3. Insights: The dashboard provided a comprehensive overview of sales performance,
cost distribution, and discount strategies. This kind of visualization is highly useful for
decision-makers to track KPIs in real-time and make data-driven decisions.
Key Learning:
This project was a deep dive into Power BI, demonstrating its utility in creating interactive
dashboards that provide valuable business insights. It showed how large datasets can be
visualized effectively to uncover patterns and trends, enabling data-driven decision-making.
Conclusion
The Finlatics 'Business Analyst' Live Project provided a well-rounded exposure to different
types of data analytics and their practical application in business contexts.
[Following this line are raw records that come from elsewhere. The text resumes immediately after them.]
Lemma len_attrs_app l k :
  len (mjoin (attr_bytes <$> l ++ k)) = len (mjoin (attr_bytes <$> l)) + len (mjoin (attr_bytes <$> k)).
Proof. by rewrite fmap_app, join_app, len_app. Qed.

Lemma attrs_of_length m : stun_wf m -> len (mjoin (attr_bytes <$> attrs_of m)) <= 60100.
Proof.
  intros (Htx & Hu & _ & _ & Ha). unfold attrs_of. rewrite !len_attrs_app.
  assert (H0 : len (mjoin (attr_bytes <$> [])) = 0) by done.
  assert (H1 : forall t v, len (mjoin (attr_bytes <$> [(t, v)])) <= 7 + len v).
  { intros. rewrite len_attrs_cons, H0. cbn [snd]. pose proof (padded_len_bounds (length v)). unfold len. lia. }
  assert (len (mjoin (attr_bytes <$> match username m with Some u => [(ATTR_USERNAME, u)] | None => [] end)) <= 60007).
  { destruct (username m) as [u|]; [|rewrite H0; lia]. destruct (Hu u eq_refl).
    pose proof (H1 ATTR_USERNAME u). lia. }
  assert (len (mjoin (attr_bytes <$> match priority m with Some p => [(ATTR_PRIORITY, be_bytes 4 p)] | None => [] end)) <= 11).
  { destruct (priority m) as [p|]; [|rewrite H0; lia]. etrans; [apply H1|].
    unfold len. rewrite length_be_bytes. lia. }
  assert (len (mjoin (attr_bytes <$> match role m with
     | Some (Controlling v) => [(ATTR_ICE_CONTROLLING, be_bytes 8 v)]
     | Some (Controlled v) => [(ATTR_ICE_CONTROLLED, be_bytes 8 v)] | None => [] end)) <= 15).
  { destruct (role m) as [[v|v]|]; [| |rewrite H0; lia]; (etrans; [apply H1|]); unfold len; rewrite length_be_bytes; lia. }
  assert (len (mjoin (attr_bytes <$> if use_candidate m then [(ATTR_USE_CANDIDATE, [])] else [])) <= 7).
  { destruct (use_candidate m); [apply (H1 _ [])|rewrite H0; lia]. }
  assert (len (mjoin (attr_bytes <$> match xor_mapped_address m with
     | Some a => [(ATTR_XOR_MAPPED_ADDRESS, encode_xor_mapped a (transaction_id m))] | None => [] end)) <= 27).
  { destruct (xor_mapped_address m) as [a|]; [|rewrite H0; lia]. etrans; [apply H1|].
    pose proof (length_encode_xor_mapped a _ (Ha a eq_refl) Htx). unfold len. lia. }
  pose proof (H1 ATTR_SOFTWARE (ascii_bytes "chatt-p2p")) as H9. change (len (ascii_bytes "chatt-p2p")) with 9 in H9. lia.
Qed.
The projects
covered a variety of tools and approaches, from case studies and Excel analysis to Power BI
dashboards. The ability to assess real-world business problems, apply analytics frameworks,
and use cutting-edge tools like Power BI are crucial skills gained from this experience.
• Identifying the right type of analytics for the problem at hand (descriptive, diagnostic,
predictive, prescriptive).
• Leveraging tools like Excel and Power BI to analyze and visualize data.
• Applying data-driven decision-making to propose actionable business solutions.
These learnings are highly transferable to various industries and will be invaluable in future
business analysis and consulting roles.